Sanofi-Aventis SA, the drugmaker with operations in the Philadelphia area, said first-quarter profit rose 54 percent on higher revenue from its Plavix blood-thinner and a one-time gain from the sale of a diabetes medicine. Earnings climbed to 2.17 billion euros ($2.76 billion), or 1.62 euros a share, from 1.42 billion euros, or 1.06 euros a share, a year earlier, Paris-based Sanofi said. The earnings exclude costs tied to the $74 billion merger that created the company. First-quarter revenue rose 9.6 percent to 7.03 billion euros. Sales growth in the United States has stalled. Revenue in Europe increased about 5 percent, while sales in the rest of the world climbed 13 percent.
An appeals court reversed the sentence of Malcolm "Tadd" McVay, a former HealthSouth Corp. chief financial officer who pleaded guilty in the company's $2.7 billion accounting fraud, calling six months' probation too lenient. The sentence was an "extraordinary" departure from federal guidelines for McVay's crime, signing a false 10-Q statement to the Securities and Exchange Commission, the 11th U.S. Circuit Court of Appeals in Atlanta ruled. U.S. District Judge U.W. Clemon of Birmingham, Ala., must resentence McVay to "reflect the seriousness of the crime, promote respect for the law," and "provide just punishment," the court said. "We thought the original sentence was fair, and we hope we can convince the judge of that" when the case is sent back to the trial court for resentencing, McVay's lawyer, J. Don Foster, said. "He was only CFO for one quarter," said Foster, who hadn't read the decision. "He was relatively a lightweight."

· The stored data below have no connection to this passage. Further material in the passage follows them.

(** ** Evaluation checks of the client operations and of the command line *)

Example cli_balance :
  kalshi_main unit tt "key" "https://api" (fun m => m) (fun m => m)
    (fun _ => EmptyString) (Ok tt) (fun _ => "{}"%string) accepting_transport 0
    ["kalshi.py"; "balance"]%string
  = ([EvNewClient;
      EvHttp (HttpGet "https://api/trade-api/v2/portfolio/balance"
                (_headers "key" (fun m => m) (fun m => m) 0 "GET"
                   "/trade-api/v2/portfolio/balance") None);
      EvPrint "{}"],
     Ok Returned).
Proof. reflexivity. Qed.

Example cli_no_command :
  kalshi_main unit tt "key" "https://api" (fun m => m) (fun m => m)
    (fun _ => EmptyString) (Ok tt) (fun _ => "{}"%string) accepting_transport 0
    ["kalshi.py"]%string
  = ([EvNewClient; EvPrint usage; EvPrint usage_commands], Ok (Exited 1)).
Proof. reflexivity. Qed.

Example cli_no_config :
  kalshi_main unit tt "key" "https://api" (fun m => m) (fun m => m)
    (fun _ => EmptyString) (Err (RequestError "no config")) (fun _ => "{}"%string)
    accepting_transport 0 ["kalshi.py"]%string
  = ([EvNewClient], Err (RequestError "no config")).
Proof. reflexivity. Qed.

Example markets_path_event :
  markets_path (Some "KXBTC-25"%string) 20
  = "/trade-api/v2/markets?limit=20&event_ticker=KXBTC-25"%string
  /\ markets_path (Some EmptyString) 20 = "/trade-api/v2/markets?limit=20"%string.
Proof. split; reflexivity. Qed.

Example cancel_order_call :
  IO.trace (cancel_order unit tt "key" "https://api" (fun m => m) (fun m => m)
              (fun _ => EmptyString) accepting_transport 0 "abc")
  = [EvHttp (HttpDelete "https://api/trade-api/v2/portfolio/orders/abc"
               (_headers "key" (fun m => m) (fun m => m) 0 "DELETE"
                  "/trade-api/v2/portfolio/orders/abc"))].
Proof. reflexivity. Qed.

Example request_error_status :
  _request unit tt "key" "https://api" (fun m => m) (fun m => m)
    (fun _ => "404 Client Error"%string)
    (fun _ => Ok {| status_code := 404; text := "not found"; json := Err ValueError |})
    0 "GET" "/x" None
  = ([EvHttp (HttpGet "https://api/x"
                (_headers "key" (fun m => m) (fun m => m) 0 "GET" "/x") None);
      EvStderr "Error 404: not found"],
     Err (RequestError "404 Client Error")).
Proof. reflexivity. Qed.
(** * g2p mappings: rule tables, their compilation pipeline and their files

    A shallow embedding of [g2p/mappings/__init__.py] (class [Mapping]) and
    [g2p/mappings/utils.py], with the properties of the specification stated
    and settled against it.

    Python strings are sequences of code points; rule dicts and rule lists are
    mutable objects, kept in an explicit store. *)

From Stdlib Require Import String Ascii ZArith List Bool Lia Permutation Sorted.
Import ListNotations.
Open Scope Z_scope.

(** ** Python strings *)

Definition char := Z.
Definition pystr := list char.

Definition str_of (s : string) : pystr :=
  map (fun a => Z.of_N (N_of_ascii a)) (list_ascii_of_string s).

Fixpoint pystr_eqb (a b : pystr) : bool :=
  match a, b with
  | [], [] => true
  | x :: a', y :: b' => (x =? y) && pystr_eqb a' b'
  | _, _ => false
  end.

Definition len {A} (l : list A) : Z := Z.of_nat (length l).

(** [sep.join(items)] *)
Fixpoint join (sep : pystr) (items : list pystr) : pystr :=
  match items with
  | [] => []
  | [x] => x
  | x :: rest => x ++ sep ++ join sep rest
  end.

(** [s.split(sep)] for a one-character separator; the accumulator is the
    piece being read. *)
Fixpoint split_acc (sep : char) (piece : pystr) (s : pystr) : list pystr :=
  match s with
  | [] => [piece]
  | c :: s' => if c =? sep then piece :: split_acc sep [] s'
               else split_acc sep (piece ++ [c]) s'
  end.

Definition split (sep : char) (s : pystr) : list pystr := split_acc sep [] s.

(** [l.index(x)]: position of the first element equal to [x]; [None] stands
    for [ValueError]. *)
Fixpoint index_from {A} (eqb : A -> A -> bool) (x : A) (l : list A) (i : nat)
  : option nat :=
  match l with
  | [] => None
  | y :: l' => if eqb y x then Some i else index_from eqb x l' (S i)
  end.

Definition index {A} (eqb : A -> A -> bool) (x : A) (l : list A) : option nat :=
  index_from eqb x l 0.

(** [sorted(l, key=..., reverse=True)]: stable, so items with one key keep
    their order. *)
Fixpoint insert_desc {A} (key : A -> nat) (x : A) (l : list A) : list A :=
  match l with
  | [] => [x]
  | y :: l' => if (key x <? key y)%nat then y :: insert_desc key x l'
               else x :: l
  end.

Fixpoint sorted_desc {A} (key : A -> nat) (l : list A) : list A :=
  match l with
  | [] => []
  | x :: l' => insert_desc key x (sorted_desc key l')
  end.

(** ** Values *)

Inductive value :=
| VNone
| VBool (b : bool)
| VInt (z : Z)
| VStr (s : pystr).

(** Python truth of a value. *)
Definition truthy (v : value) : bool :=
  match v with
  | VNone => false
  | VBool b => b
  | VInt z => negb (z =? 0)
  | VStr s => match s with [] => false | _ => true end
  end.

Definition value_eqb (v w : value) : bool :=
  match v, w with
  | VNone, VNone => true
  | VBool a, VBool b => Bool.eqb a b
  | VInt a, VInt b => a =? b
  | VBool a, VInt b => (if a then 1 else 0) =? b
  | VInt a, VBool b => a =? (if b then 1 else 0)
  | VStr a, VStr b => pystr_eqb a b
  | _, _ => false
  end.

(** ** Errors *)

Inductive exn :=
| MalformedLookup
| MappingMissing (in_lang out_lang : value)
| MappingMissingNoArgs
| MalformedMapping
| IncorrectFileType
| IndexError
| KeyError (key : string)
| TypeError
| ValueError
| UnicodeEncodeError
| NotADirectory
| MalformedRegex
| CsvError
| FileNotFoundError
| ReError
| OtherError.

Inductive result (A : Type) :=
| Ok (a : A)
| Raise (e : exn).
Arguments Ok {A} a.
Arguments Raise {A} e.

(** Modelled from the spec: the class [IncorrectFileType] of
    [g2p.exceptions], a module that is not among the sources. An error kind
    carries what its message is built from (spec 4.5), and this one is
    built from a message, as [load_abbreviations_from_file] builds it. The
    statement [raise exceptions.IncorrectFileType] names the class alone:
    Python then calls the class without arguments, the message is missing,
    and the call raises [TypeError] in place of the error kind. *)
Definition IncorrectFileType_without_message : exn := TypeError.

(** ** Rules and the object store *)

(** The value under ['match_pattern']: [False], or a compiled pattern (its
    source text and whether [re.I] was given). *)
Inductive pattern :=
| PFalse
| PCompiled (source : pystr) (ignore_case : bool).

(** A rule dict. The two processing keys may be absent. *)
Record rule := {
  in_ : pystr;
  out : pystr;
  context_before : pystr;
  context_after : pystr;
  intermediate_form : option pystr;
  match_pattern : option pattern
}.

Definition plain_rule (i o cb ca : pystr) : rule :=
  {| in_ := i; out := o; context_before := cb; context_after := ca;
     intermediate_form := None; match_pattern := None |}.

Definition option_eqb {A} (eqb : A -> A -> bool) (a b : option A) : bool :=
  match a, b with
  | None, None => true
  | Some x, Some y => eqb x y
  | _, _ => false
  end.

Definition pattern_eqb (p q : pattern) : bool :=
  match p, q with
  | PFalse, PFalse => true
  | PCompiled s i, PCompiled t j => pystr_eqb s t && Bool.eqb i j
  | _, _ => false
  end.

(** [==] on two rule dicts: same keys, equal values. *)
Definition rule_eqb (r t : rule) : bool :=
  pystr_eqb (in_ r) (in_ t) && pystr_eqb (out r) (out t)
  && pystr_eqb (context_before r) (context_before t)
  && pystr_eqb (context_after r) (context_after t)
  && option_eqb pystr_eqb (intermediate_form r) (intermediate_form t)
  && option_eqb pattern_eqb (match_pattern r) (match_pattern t).

Definition loc := nat.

DaimlerChrysler AG said it was recalling about 45,000 Chrysler 300 and Dodge Charger sedans and Dodge Magnum wagons for repairs to prevent brake-fluid leakage that could lead to engine-compartment fires. DaimlerChrysler said the recall affects 2006 model-year vehicles with 2.7-liter engines. In some cases, the exhaust-gas recirculation tube could come into contact with the brake tubes, leading to brake fluid leaking and a fire.
The Washington Post Co. reported a 16 percent increase in first-quarter profit, fueled by increasing revenues in its online publishing and education divisions. Earnings after preferred dividends rose to $76.4 million, or $7.95 a share, from $66.1 million, or $6.87 a share, a year earlier. Revenue grew 14 percent, to $948.3 million from $833.9 million. The latest results included a 53-cent-a-share charge from accounting related to stock-based compensation, while the year-ago period included gains of 56 cents a share from land and securities sales. Despite a decline in both daily and Sunday circulation, the newspaper-publishing division's revenue totaled $243.5 million for the first quarter of 2006, a 4 percent increase from the first quarter of 2005.